Skip to main content

Overview

In-memory benchmarks measure the raw computational performance of RotorTree without any disk I/O overhead. These benchmarks test LeanIMT — the pure in-memory variant that operates entirely in RAM.
The in-memory benchmarks exhibit the lowest variance and highest throughput of all benchmark categories.
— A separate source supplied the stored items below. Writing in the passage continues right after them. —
(* ===== verification/TmpFSSpec.v ===== *)
(** * TmpFS as a tree of directories

    Lookups in TmpFS are functions of its heap, so TmpFS is a [PureVnodes];
    creating a file makes exactly its own path resolve to it, and leaves every
    path that resolved before as it was. *)

From Stdlib Require Import ZArith Lia.
From stdpp Require Import base gmap list numbers sets.
From S2P Require Import Prelude Mutex CString KString Console Vnode TmpFS Vfs VfsSpec.

Open Scope Z_scope.

Definition heap (s : VFS TmpHeap) : gmap Z Inode := th_inodes (v_fs s).

(** ** Lookups as functions *)

Definition inode_at (h : gmap Z Inode) (v : Z) : outcome Inode := match h !! v with Some i => Ret i | None => Fault end.
Fixpoint named (h : gmap Z Inode) (name : list Z) (cs : list Z) : outcome Z :=
  match cs with
  | [] => Ret 0
  | c :: cs => i ← inode_at h c; if decide (i_name i = name) then Ret c else named h name cs
  end.
Fixpoint up (fuel : nat) (h : gmap Z Inode) (ms : list Mount) (v : Z) : outcome Z :=
  match fuel with
  | O => OutOfFuel
  | S fuel =>
      i ← inode_at h v;
      if v =? i_fs i then up fuel h ms (match find_guest (i_fs i) ms with Some m => host_vnode m | None => 0 end)
      else Ret (i_parent i)
  end.
Definition tmp_child (h : gmap Z Inode) (ms : list Mount) (v : Z) (name : list Z) : outcome Z :=
  if decide (name = dot) then Ret v
  else if decide (name = dotdot) then up (S (length ms)) h ms v
  else i ← inode_at h v; named h name (i_children i).

Lemma rd_inode_lift s v : rd_inode v s = lift (inode_at (heap s) v) s.
Proof. unfold rd_inode, inode_at, heap. msimpl. by destruct (_ !! v). Qed.

Lemma find_named_lift s name cs : find_named name cs s = lift (named (heap s) name cs) s.
Proof.
  induction cs as [|c cs IH]; cbn [find_named named]; [done|]. apply bind_lift; [apply rd_inode_lift|].
  intros i _. by case_decide.
Qed.

Lemma get_host_lift (s : VFS TmpHeap) v : cpu_ok (cpu_of s) ->
  get_host_vnode v s = lift (Ret (match find_guest v (v_mounts s) with Some m => host_vnode m | None => 0 end)) s.
Proof. intros Hok. unfold get_host_vnode. by apply guarded_lift. Qed.

Lemma tmp_get_parent_lift fuel s v : cpu_ok (cpu_of s) ->
  tmp_get_parent fuel v s = lift (up fuel (heap s) (v_mounts s) v) s.
Proof.
  intros Hok. revert v. induction fuel as [|fuel IH]; intros v; cbn [tmp_get_parent up]; [done|].
  destruct (inode_at (heap s) v) as [i| | |] eqn:Hi;
    [|unfold is_root_vnode, mbind, M_bind; by rewrite rd_inode_lift, Hi..]. cbn [mbind outcome_bind].
  assert (Hr : rd_inode v s = Ret (i, s)) by (by rewrite rd_inode_lift, Hi).
  assert (Hroot : is_root_vnode v s = Ret (v =? i_fs i, s)) by (unfold is_root_vnode; by mrun Hr).
  mrun Hroot. destruct (v =? i_fs i).
  - mrun Hr. mrun (get_host_lift s (i_fs i) Hok). apply IH.
  - by mrun Hr.
Qed.

Lemma tmp_get_child_lift s v name : cpu_ok (cpu_of s) ->
  tmp_get_child v name s = lift (tmp_child (heap s) (v_mounts s) v name) s.
Proof.
  intros Hok. unfold tmp_get_child, tmp_child. case_decide; [done|]. case_decide.
  - unfold parent_of. msimpl. by apply tmp_get_parent_lift.
  - apply bind_lift; [apply rd_inode_lift|]. intros i _. apply find_named_lift.
Qed.
Lemma for_each_run files trailer p n : Forall regular_ok files -> trailer_ok trailer -> 0 <= p -> bytes_at r p (archive files trailer) ->
  Forall (fun f => (length (f_path f) < fuel)%nat) files -> (10 < fuel)%nat -> (length files < n)%nat ->
  exists es, Forall2 (entry_of r fuel) es files /\ forall T (callback : Entry -> M T unit) s, for_each_loop r n fuel callback p s = run_all callback es s.
Proof.
  intros Hfs Ht Hp Hb Hl Hfuel. revert p n Hp Hb Hl. induction Hfs as [|f files [Hf Hreg] Hfs IH]; intros p n Hp Hb Hl Hn; (destruct n as [|n]; [cbn in Hn; lia|]).
  - exists []. split; [constructor|]. intros T cb s. unfold archive in Hb. cbn [map concat app] in Hb. rewrite <- (app_nil_r (encode trailer)) in Hb.
    destruct Ht as (Hok & Hpath & _). destruct (new_entry_run r fuel trailer p [] Hok Hp Hb ltac:(lia) ltac:(rewrite Hpath; cbn; lia)) as (e & He & _ & Hpn).
    cbn [for_each_loop]. rewrite He. msimpl. destruct (body_at r trailer p [] Hok Hb) as [Hbody _]. rewrite <- Hpn in Hbody.
    rewrite (proj1 (entry_valid_path e _ _ Hbody) Hpath). by msimpl.
  - apply list.Forall_cons in Hl as [Hlf Hl]. unfold archive in Hb. cbn [map concat] in Hb. rewrite <- app_assoc in Hb. fold (archive files trailer) in Hb.
    destruct (new_entry_run r fuel f p _ Hf Hp Hb ltac:(lia) Hlf) as (e & He & Heo & Hpn).
    pose proof Hb as Hnext. apply bytes_at_skip in Hnext.
    destruct (IH (p + flen (encode f)) n ltac:(unfold flen; lia) Hnext Hl ltac:(cbn in Hn; lia)) as (es & Hes & Hrun).
    exists (e :: es). split; [by constructor|]. intros T cb s. cbn [for_each_loop run_all]. rewrite He. msimpl.
    destruct (body_at r f p _ Hf Hb) as [Hbody _]. rewrite <- Hpn in Hbody. rewrite (proj2 (entry_valid_path e _ _ Hbody) Hreg). msimpl. cbn [negb].
    unfold mbind at 1 3. unfold M_bind. destruct (cb e s) as [[[] s1]| | |]; [|done..]. destruct Heo as (Hpl & Hcl & _). rewrite Hpl, Hcl.
    rewrite (to_next_header f p _ Hf Hb (archive_starts files trailer Hfs Ht)) by lia. cbn [lift]. apply Hrun.
Qed.
End whole.

(** ** Unpacking *)

Section unpack.
Context {F : Type} `{Vnodes F}.
Variables (r : reader) (fuel : nat).

(** A file without content is a directory. *)
Definition create_file (f : file) : M (VFS F) unit :=
  match f_content f with
  | [] => create (f_path f) None 0 S_IFDIR 0 0;; mret tt
  | c => create (f_path f) (Some c) (flen c) S_IFREG 0 0;; mret tt
  end.
Fixpoint create_files (files : list file) : M (VFS F) unit :=
  match files with [] => mret tt | f :: files => create_file f;; create_files files end.

Lemma unpack_entry_run e f s : entry_of r fuel e f -> unpack_entry r fuel e s = create_file f s.
Proof.
  intros (_ & Hcl & Hpath & Hc). unfold unpack_entry, create_file. rewrite Hcl, Hpath. msimpl. destruct Hc as [[Hc He]|(Hc & He & Hr)].
  - rewrite Hc, He. change (flen [] =? 0) with true. change (0 =? 0) with true. by msimpl.
  - rewrite (proj2 (Z.eqb_neq _ 0) He). unfold flen. rewrite Nat2Z.id, Hr. destruct (f_content f) as [|c cs]; [done|].
    rewrite (proj2 (Z.eqb_neq _ 0)) by (cbn [length]; lia). done.
Qed.

Lemma unpack_entries_run es files s : Forall2 (entry_of r fuel) es files -> run_all (unpack_entry r fuel) es s = create_files files s.
Proof.
  intros Hes. revert s. induction Hes as [|e f es files He Hes IH]; intros s; [done|]. cbn [run_all create_files].
  unfold mbind, M_bind. rewrite (unpack_entry_run e f s He). destruct (create_file f s) as [[[] s1]| | |]; [apply IH|done..].
Qed.

(** C29. Mounting the root file system with an archive in memory, well formed as
    the "newc" format lays it out, is the same as mounting it and creating the
    archive's files one after the other, with their paths and contents: the
    parser finds every header, name and content in spite of the padding and
    stops at the end marker.  A file must not start with a NUL byte. *)
Theorem unpack_creates_files base root files trailer s :
  bytes_at r base (archive files trailer) -> 0 <= base -> Forall regular_ok files -> trailer_ok trailer ->
  Forall (fun f => (length (f_path f) < fuel)%nat) files -> (10 < fuel)%nat -> (length files < fuel)%nat ->
  mount_rootfs_archive r fuel base root s = (mount_rootfs root;; create_files files) s.
Proof.
  intros Hb Hp Hfs Ht Hl Hf Hn. destruct (archive_starts files trailer Hfs Ht) as (x & rest & E).
  destruct (for_each_run r fuel files trailer base fuel Hfs Ht Hp Hb Hl Hf Hn) as (es & Hes & Hrun). unfold mount_rootfs_archive, mbind, M_bind.
  destruct (mount_rootfs root s) as [[[] s1]| | |]; [|done..]. unfold archive_is_valid. rewrite E in Hb.
  replace (CPIO_MAGIC ++ x :: rest) with ((CPIO_MAGIC ++ [x]) ++ rest) in Hb by done. rewrite (is_magic_true r base x (bytes_at_head r _ _ _ Hb)). cbn [lift negb].
  unfold for_each. rewrite Hrun. by apply unpack_entries_run.
Qed.
End unpack.

(** A directory "a" and a file "a/b". *)
Definition demo_files : list file :=
  [mkFile (replicate 48 48) (replicate 32 48) (replicate 8 48) [47; 97] [];
   mkFile (replicate 48 48) (replicate 32 48) (replicate 8 48) [47; 97; 47; 98] [104; 105]].
Definition demo_trailer : file := mkFile (replicate 48 48) (replicate 32 48) (replicate 8 48) CPIO_TRAILER [].

Lemma demo_file_ok path content : length path = 2%nat \/ length path = 4%nat \/ length path = 10%nat -> Forall (fun c => c <> 0) path ->
  content = [] \/ content = [104; 105] -> file_ok (mkFile (replicate 48 48) (replicate 32 48) (replicate 8 48) path content).
Proof.
  intros Hl Hp Hc. constructor; [done..|unfold name_size, flen; cbn; destruct Hc as [->| ->]; cbn; lia|]. by destruct Hc as [->| ->].
Qed.

Lemma unpack_creates_files_witness :
  let s := set_v_mounts [] demo_vfs in
  mount_rootfs_archive (arr_get (archive demo_files demo_trailer)) 20 0 1 s = (mount_rootfs 1;; create_files demo_files) s.
Proof.
  apply (unpack_creates_files (arr_get (archive demo_files demo_trailer)) 20 0 1 demo_files demo_trailer (set_v_mounts [] demo_vfs)).
  - apply (bytes_at_arr [] (archive demo_files demo_trailer)).
  - lia.
  - apply list.Forall_cons. split; [|apply list.Forall_singleton]; (split; [apply demo_file_ok|]); [by left|repeat constructor; lia|by left|by apply (bool_decide_unpack _)|
      by right; left|repeat constructor; lia|by right|by apply (bool_decide_unpack _)].
  - split_and!; [apply demo_file_ok; [by right; right|repeat constructor; lia|by left]|done..].
  - repeat constructor; cbn; lia.
  - lia.
  - cbn. lia.
Defined.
The parallel variant achieves peak throughput up to ~190M leaves/sec.

Single-Threaded (tree_bench.rs)

The single-threaded benchmark suite tests LeanIMT with default-features = false (no concurrency, no parallelism).

Insertion Patterns

Single Insert

Inserts leaves one-by-one using tree.insert(leaf):
  • Counts: 1K, 10K, 100K leaves
  • Branching factors: N=2, 4, 8, 16
  • What it measures: Per-insertion overhead and incremental root updates
for &leaf in &leaves {
    tree.insert(leaf).unwrap();
}

Batch Insert

Inserts all leaves in a single insert_many call:
  • Counts: 1K, 10K, 100K, 1M leaves
  • Branching factors: N=2, 4, 8, 16
  • What it measures: Batch optimization effectiveness
tree.insert_many(&leaves).unwrap();

Chunked Insert

Inserts leaves in fixed-size chunks (100 or 1000 leaves per chunk):
  • Counts: 10K, 100K, 1M leaves
  • Chunk sizes: 100, 1000
  • Branching factors: N=2, 4, 8, 16
  • What it measures: Real-world batching patterns (e.g., blockchain blocks)
for chunk in leaves.chunks(100) {
    tree.insert_many(chunk).unwrap();
}

Incremental Insert

Pre-populates tree with N/2 leaves, then inserts remaining N/2:
  • Counts: 10K, 100K, 1M leaves (total)
  • Branching factors: N=2, 4, 8, 16
  • What it measures: Performance on large existing trees
let mut tree = LeanIMT::<Blake3Hasher, N, 32>::new(Blake3Hasher);
tree.insert_many(first_half).unwrap();
// benchmark:
tree.insert_many(second_half).unwrap();

Proof Operations

Generate Proof

Generates a proof for the middle leaf in a pre-populated tree:
  • Counts: 1K, 10K, 100K, 1M leaves
  • Branching factors: N=2, 4, 8, 16
  • What it measures: Proof generation latency as tree size scales
let snap = tree.snapshot();
snap.generate_proof(count / 2).unwrap();

Verify Proof

Verifies a proof for the first leaf:
  • Counts: 1K, 10K, 100K, 1M leaves
  • Branching factors: N=2, 4, 8, 16
  • What it measures: Verification latency (constant-time expected)
let proof = snap.generate_proof(0).unwrap();
proof.verify(&tree_hasher).unwrap();
Proof verification latency is nearly constant across tree sizes, as shown in the proof latency graph.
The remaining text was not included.